Bitten by an iguana? You could get a rare bacterial infection, new study says

Iguanas, those pesky green critters that come out in full force during the summer months in South Florida, are more than just a nuisance. They also pose health risks.

While touching an iguana or its feces can cause salmonella, a new Centers of Disease Control & Prevention report links an iguana’s bite to a rare bacterial infection called mycobacterium marinum.

The discovery came after a  3-year-old girl from San Jose and her family had taken a trip to Costa Rica. While eating cake on the beach, an iguana snapped it out of her left hand and bit her. The girl was immediately taken to a local clinic and found to have a superficial bite for which doctors gave her a five-day course of oral amoxicillin. But five months later, a cyst appeared.

After it was removed and biopsied, scientists took a closer look at the growth in the lab and discovered that the child had a rare infection caused by the bite. That type of infection usually infects humans only after a wound has been exposed to the bacteria in water.

Most antibiotics alone don’t typically work on mycobacterium marinum, so doctors put the girl on rifampin, an antimicrobial, and clarithromycin, an antibiotic often used for skin infections. A report shows the infection responded well to the treatment.

Dr. Jordan Mah, the author of the report that will appear in the June 2023 issue of Emerging Infectious Diseases, CDC’s monthly peer-reviewed public health journal, said it’s not unusual for it to take a few months for a growth to surface. Usually mycobacterium marinum is assoiated with snake bites, he said.

“The course this pathogen takes with this infection happens over a period of time,” said Mah, an expert in medical microbiology who worked at the lab that tested the cyst as a part of the Department of Pathology at Stanford University.

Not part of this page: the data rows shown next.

(* ===== verification/Monitor.v ===== *)
(** * internal/monitor: health and metrics over HTTP

    The health assessment of a snapshot, the response of the two JSON
    endpoints, who is let in, and the series a scrape exports.  net/http, JSON
    and the Prometheus registry are outside; what the registry refuses (a series
    sent twice, a series whose labels do not fit its description) is what the
    theorems of MonitorSound rule out. *)

From stdpp Require Import base list strings numbers.
From Stdlib Require Import Lia ZArith.
From S2P Require Import Prelude Float64 GoTime GoStrings Netip NetipParse NtpTime NtpPacket Measurement Select Loop System ServerStats GoDate GoText LeapTable LeapStore Refclock EngineLeap Engine LeapUpdater StatusText Control.

Local Open Scope Z_scope.

(** ** Health *)

(** [statusHealthy], [statusDegraded], [statusUnhealthy]. *)
Inductive HealthStatus : Type := Healthy | Degraded | Unhealthy.

#[export] Instance HealthStatus_eq_dec : EqDecision HealthStatus.
Proof. solve_decision. Defined.

Record Health : Type := mkHealth { he_Status : HealthStatus; he_Reasons : list string; he_SnapshotAge : f64 }.

#[export] Instance Health_eta : Eta Health := fun h => mkHealth (he_Status h) (he_Reasons h) (he_SnapshotAge h).

Definition snapshotStaleSeconds : f64 := of_Z 5.

Definition because (reason : string) (h : Health) : Health := h <| he_Reasons := he_Reasons h ++ [reason] |>.

(** What has been lost, where the clock is still worth using; and what makes
    it not. *)
Definition degrade (reason : string) (h : Health) : Health :=
  because reason (if bool_decide (he_Status h = Healthy) then h <| he_Status := Degraded |> else h).
Definition condemn (reason : string) (h : Health) : Health := because reason (h <| he_Status := Unhealthy |>).

Definition snapshot_age (st : EngineStatus) (mono : f64) : f64 :=
  let age := fsub mono (es_PublishedMono st) in if flt age fzero || feq (es_PublishedMono st) fzero then fzero else age.

(** The checks of [healthOf], in order. *)
Definition check_state (st : EngineStatus) (h : Health) : Health :=
  match st_State (es_sys st) with
  | StateSynced => h
  | StateHoldover => because "holdover" (h <| he_Status := Degraded |>)
  | s => because (State_String s) (h <| he_Status := Unhealthy |>)
  end.

Definition check_expiry (st : EngineStatus) (h : Health) : Health :=
  if IsZero (es_LeapExpiry st) then h
  else
    let utc := if After (es_UTCbound st) (es_Now st) then es_UTCbound st else es_Now st in
    let remaining := Sub (es_LeapExpiry st) utc in
    if remaining <=? 0 then (if negb (es_LeapRequired st) then degrade else condemn) "leapfile_expired" h
    else if remaining <=? 30 * 24 * Hour then degrade "leapfile_expiring" h
    else h.

Definition healthOf (st : EngineStatus) (update : UpdateStatus) (mono : f64) : Health :=
  let age := snapshot_age st mono in
  let h := check_state st (mkHealth Healthy [] age) in
  let h := if st_PreferLost (es_sys st) then degrade "preferred_source_lost" h else h in
  let h := if IsZero (es_Now st) || fgt age snapshotStaleSeconds then condemn "snapshot_stale" h else h in
  let h := if es_LeapRequired st && negb (es_LeapReady st) then condemn "leap_table_unavailable" h else h in
  let h := if es_LeapDisagreement st then degrade "leap_source_disagreement" h else h in
  let h := if bool_decide (us_LastRejection update = "conflict"%string) || bool_decide (us_LastRejection update = "armed"%string)
           then degrade "leap_conflict" h else h in
  check_expiry st h.

(** ** Snapshots *)

Record Metadata : Type := mkMetadata { md_ID : string; md_Name : string; md_Roles : list string }.

Record MonSnapshot : Type := mkMonSnapshot {
  ms_SnapshotAt : time; ms_ServedAt : time;
  ms_Instance : Metadata * string * time * f64;        (* version, started, uptime *)
  ms_Health : Health;
  ms_Tracking : Tracking; ms_Counts : Counts;
  ms_Sources : list CtlSource; ms_Refclocks : list CtlRefclock;
  ms_ServerEnabled : bool; ms_Server : CounterStats * CounterStats * CounterStats
}.

(** The engine's snapshot with its sources' information and the leap
    acquisition, at the wall and monotonic time of the request. *)
Definition SnapshotOf (st : EngineStatus) (infos : list (string * SourceInfo)) (update : UpdateStatus * Counts) (built : string) (stats : StatsSnapshot) (serverEnabled : bool)
    (meta : Metadata) (servedAt : time) (mono : f64) (startedAt : time) : MonSnapshot :=
  mkMonSnapshot (es_Now st) servedAt (meta, built, startedAt, Seconds (es_Uptime st)) (healthOf st (fst update) mono) (TrackingOf st (fst update) built) (snd update)
    (SourcesOf st infos) (RefclocksOf st infos) serverEnabled (ServerStatsOf stats).

(** ** The service *)

Inductive MonitorError : Type := ErrMonitorListen | ErrMonitorAllow | ErrMonitorPrefix (i : nat).

Fixpoint masked_allow (i : nat) (l : list Prefix) : result MonitorError (list Prefix) :=
  match l with
  | [] => Ok []
  | p :: l =>
      if negb (prefix_valid p) then Err (ErrMonitorPrefix i)
      else match masked_allow (S i) l with Ok ps => Ok (Masked p :: ps) | Err e => Err e end
  end.

(** The address and the prefixes [Listen] goes on with. *)
Definition monitor_listen (listen : AddrPort) (allow : list Prefix) : result MonitorError (AddrPort * list Prefix) :=
  if negb (IsValid (ap_addr listen)) then Err ErrMonitorListen
  else if (length allow =? 0)%nat then Err ErrMonitorAllow
  else
    match masked_allow 0 allow with
    | Err e => Err e
    | Ok ps => Ok (if Is4 (Unmap (ap_addr listen)) then mkAddrPort (Unmap (ap_addr listen)) (ap_port listen) else listen, ps)
    end.

Definition WithoutZone (a : Addr) : Addr := match a with Addr6 n _ => Addr6 n "" | _ => a end.

Definition allowPeers (allow : list Prefix) (remote : str) : bool :=
  match ParseAddrPort remote with
  | None => false
  | Some peer => existsb (fun p => Contains p (WithoutZone (Unmap (ap_addr peer)))) allow
  end.

Inductive MonEndpoint : Type := EpStatus | EpHealthz.

(** What is sent as JSON. *)
Inductive MonBody : Type := BodyStatus (s : MonSnapshot) | BodyHealth (at_ : time) (h : Health).

(** The code and the body, none for an error text. *)
Section Endpoints.
Context (encode : MonBody -> option str).

Definition writeJSON (code : Z) (b : MonBody) : Z * option str :=
  match encode b with None => (500, None) | Some body => (code, Some (body ++ [10])) end.

Definition endpoint (e : MonEndpoint) (s : MonSnapshot) : Z * option str :=
  match e with
  | EpStatus => writeJSON 200 (BodyStatus s)
  | EpHealthz => writeJSON (if bool_decide (he_Status (ms_Health s) = Unhealthy) then 503 else 200) (BodyHealth (ms_SnapshotAt s) (ms_Health s))
  end.

Definition monitor_request (allow : list Prefix) (remote : str) (e : MonEndpoint) (s : MonSnapshot) : Z * option str :=
  if allowPeers allow remote then endpoint e s else (403, None).
End Endpoints.

(** ** Metrics *)

Inductive MetricKind : Type := Gauge | Counter.
Record Metric : Type := mkMetric { mt_Name : string; mt_Labels : list str; mt_Kind : MetricKind; mt_Value : f64 }.

Definition mgauge (name : string) (value : f64) (labels : list str) : Metric := mkMetric name labels Gauge value.
Definition mcounter (name : string) (value : Z) (labels : list str) : Metric := mkMetric name labels Counter (of_Z value).
Definition boolValue (v : bool) : f64 := if v then of_Z 1 else fzero.

Definition timestampSeconds (t : time) : f64 := if IsZero t then fzero else fdiv (of_Z (UnixNano t)) (of_Z 1000000000).
Definition optionalTimestampSeconds (t : option time) : f64 := match t with None => fzero | Some t => timestampSeconds t end.

(** The descriptions, in the order of [Describe]: a name and its labels. *)
Definition Describe : list (string * list string) :=
  [("carillon_state", ["state"]); ("carillon_offset_seconds", []); ("carillon_frequency_ppm", []); ("carillon_jitter_seconds", []);
   ("carillon_root_dispersion_seconds", []); ("carillon_stratum", []); ("carillon_steps_total", []); ("carillon_updates_total", []); ("carillon_leap_pending", []);
   ("carillon_leapfile_expiry_timestamp_seconds", []); ("carillon_leapfile_valid", []); ("carillon_build_info", ["version"]);
   ("carillon_leap_ready", []); ("carillon_leap_table_required", []); ("carillon_leap_data_updated_timestamp_seconds", []); ("carillon_leap_events_total", ["result"]);
   ("carillon_source_offset_seconds", ["source"]); ("carillon_source_delay_seconds", ["source"]); ("carillon_source_jitter_seconds", ["source"]);
   ("carillon_source_root_distance_seconds", ["source"]); ("carillon_source_reach", ["source"]); ("carillon_source_selected", ["source"]);
   ("carillon_source_receive_timestamp_seconds", ["source"]); ("carillon_source_kernel_timestamp_missing_total", ["source"]);
   ("carillon_source_events_total", ["source"; "result"]);
   ("carillon_pps_samples_total", ["source"; "result"]); ("carillon_pps_jitter_seconds", ["source"]); ("carillon_pps_locked", ["source"]);
   ("carillon_gps_fix_valid", ["source"]); ("carillon_gps_satellites", ["source"]); ("carillon_gps_nmea_lag_seconds", ["source"]);
   ("carillon_server_enabled", []); ("carillon_server_requests_total", ["family"; "result"]); ("carillon_server_unsynced_replies_total", ["family"]);
   ("carillon_server_kod_replies_total", ["family"]); ("carillon_server_refused_mode_total", ["family"; "mode"]);
   ("carillon_server_client_version_total", ["family"; "version"]); ("carillon_server_clients", ["family"]); ("carillon_server_kernel_drops_total", ["family"]);
   ("carillon_server_last_request_timestamp_seconds", ["family"]); ("carillon_server_last_served_timestamp_seconds", ["family"]);
   ("carillon_server_kernel_timestamp_missing_total", ["family"])]%string.

Definition collect_system (s : MonSnapshot) : list Metric :=
  let t := ms_Tracking s in let y := tk_sys t in let c := ms_Counts s in
  [mgauge "carillon_state" (of_Z 1) [str_of (tk_State t)]; mgauge "carillon_offset_seconds" (st_Offset y) []; mgauge "carillon_frequency_ppm" (st_Frequency y) [];
   mgauge "carillon_jitter_seconds" (st_Jitter y) []; mgauge "carillon_root_dispersion_seconds" (st_RootDisp y) []; mgauge "carillon_stratum" (of_Z (tk_Stratum t)) [];
   mcounter "carillon_steps_total" (u64 (st_Steps y)) []; mcounter "carillon_updates_total" (u64 (st_Updates y)) [];
   mgauge "carillon_leap_pending" (boolValue (bool_decide (tk_Leap t = "insert"%string) || bool_decide (tk_Leap t = "delete"%string))) [];
   mgauge "carillon_leapfile_expiry_timestamp_seconds" (optionalTimestampSeconds (tk_LeapExpiry t)) []; mgauge "carillon_leapfile_valid" (boolValue (tk_LeapValid t)) [];
   mgauge "carillon_leap_ready" (boolValue (tk_LeapReady t)) []; mgauge "carillon_leap_table_required" (boolValue (tk_LeapRequired t)) [];
   mgauge "carillon_leap_data_updated_timestamp_seconds" (optionalTimestampSeconds (r ← tk_LeapRecord t; optionalTime (t_Updated (ob_table (lr_Object r))))) []] ++
  ((fun '(label, n) => mcounter "carillon_leap_events_total" n [str_of label]) <$>
     [("probes", ct_Probes c); ("bytes", ct_Bytes c); ("accepted", ct_Accepted c); ("failures", ct_Failures c); ("rollback", ct_Rollback c);
      ("conflict", ct_Conflict c); ("cache_failures", ct_CacheFailures c); ("served", ct_Served c); ("rate_limited", ct_RateLimited c)]%string) ++
  [mgauge "carillon_build_info" (of_Z 1) [str_of (tk_Version t)]].

Definition collect_source (s : CtlSource) : list Metric :=
  let name := str_of (so_Name s) in
  [mgauge "carillon_source_offset_seconds" (so_Offset s) [name]; mgauge "carillon_source_delay_seconds" (so_Delay s) [name];
   mgauge "carillon_source_jitter_seconds" (so_Jitter s) [name]; mgauge "carillon_source_root_distance_seconds" (so_Distance s) [name];
   mgauge "carillon_source_reach" (of_Z (so_Reach s)) [name]; mgauge "carillon_source_selected" (boolValue (bool_decide (so_Status s = "system"%string))) [name];
   mgauge "carillon_source_receive_timestamp_seconds" (optionalTimestampSeconds (so_LastRx s)) [name];
   mcounter "carillon_source_kernel_timestamp_missing_total" (so_NoKernelTS s) [name]] ++
  ((fun '(result, n) => mcounter "carillon_source_events_total" n [name; str_of result]) <$>
     [("sent", so_Sent s); ("received", so_Received s); ("timeout", so_Timeouts s); ("bogus", so_Bogus s); ("bad_auth", so_BadAuth s); ("kiss", so_Kiss s); ("stale", so_Stale s)]%string).

Definition collect_refclock (r : CtlRefclock) : list Metric :=
  let name := str_of (cr_Name r) in let i := cr_info r in
  (if bool_decide (cr_Type r = "pps"%string) || bool_decide (cr_Type r = "gps-pps"%string) then
     ((fun '(result, n) => mcounter "carillon_pps_samples_total" n [name; str_of result]) <$>
        [("ok", r_Samples i); ("timeout", r_Timeouts i); ("gap", r_Gaps i); ("glitch", r_Glitches i); ("spike", r_Spikes i)]%string) ++
     [mgauge "carillon_pps_jitter_seconds" (r_WindowJitter i) [name]; mgauge "carillon_pps_locked" (boolValue (cr_Locked r)) [name]]
   else []) ++
  (if bool_decide (cr_Type r = "gps-nmea"%string) then
     [mgauge "carillon_gps_fix_valid" (boolValue (r_FixValid i)) [name]; mgauge "carillon_gps_satellites" (of_Z (r_Satellites i)) [name];
      mgauge "carillon_gps_nmea_lag_seconds" (r_MeasuredLag i) [name]]
   else []).

Definition serverResults (v : CounterStats) : list (string * Z) :=
  let c := cs_counts v in
  [("served", Served c); ("denied", Denied c); ("martian", Martian c); ("rate_limited", RateLimited c); ("bad_auth", BadAuth c); ("bad_version", BadVersion c);
   ("non_client", NonClient c); ("malformed", Malformed c); ("oversize", Oversize c)]%string.

(** [ModeOrder] and [VersionOrder]. *)
Definition ModeOrder : list string := ["reserved"; "symmetric-active"; "symmetric-passive"; "server"; "broadcast"; "control"; "private"]%string.
Definition VersionOrder : list Z := [1; 2; 3; 4].

Definition collectFamily (family : string) (v : CounterStats) : list Metric :=
  let f := str_of family in let c := cs_counts v in
  ((fun '(result, n) => mcounter "carillon_server_requests_total" n [f; str_of result]) <$> serverResults v) ++
  [mcounter "carillon_server_unsynced_replies_total" (Unsynced c) [f]; mcounter "carillon_server_kod_replies_total" (KoD c) [f]] ++
  ((fun mode => mcounter "carillon_server_refused_mode_total" (default 0 (snd <$> List.find (fun e => bool_decide (fst e = mode)) (cs_Modes v))) [f; str_of mode]) <$> ModeOrder) ++
  ((fun n => mcounter "carillon_server_client_version_total" (default 0 (snd <$> List.find (fun e => bool_decide (fst e = n)) (cs_Versions v))) [f; FormatUint n]) <$> VersionOrder) ++
  [mgauge "carillon_server_clients" (of_Z (Clients c)) [f]; mcounter "carillon_server_kernel_drops_total" (KernelDrops c) [f];
   mcounter "carillon_server_kernel_timestamp_missing_total" (NoKernelTS c) [f];
   mgauge "carillon_server_last_request_timestamp_seconds" (optionalTimestampSeconds (cs_LastRequest v)) [f];
   mgauge "carillon_server_last_served_timestamp_seconds" (optionalTimestampSeconds (cs_LastServed v)) [f]].

Definition Collect (s : MonSnapshot) : list Metric :=
  let '(_, ipv4, ipv6) := ms_Server s in
  collect_system s ++ (ms_Sources s ≫= collect_source) ++ (ms_Refclocks s ≫= collect_refclock) ++
  [mgauge "carillon_server_enabled" (boolValue (ms_ServerEnabled s)) []] ++ collectFamily "ipv4" ipv4 ++ collectFamily "ipv6" ipv6.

“I think the key thing is not to feed these animals so they don’t get used to associating humans with food,” he said. “I am pretty sure people on the beach fed him and it led to him biting the child to get food.”

Iguanas, particularly the green ones plentiful in South Florida, are herbivores and feed on foliage, flowers and fruit. Some will eat animal material such as insects, lizards, and other small animals, nesting birds and eggs.

Tom Portuallo, owner of Iguana Control, said South Floridians are seeing more iguanas than usual for this type of year because of the unusually warm winter.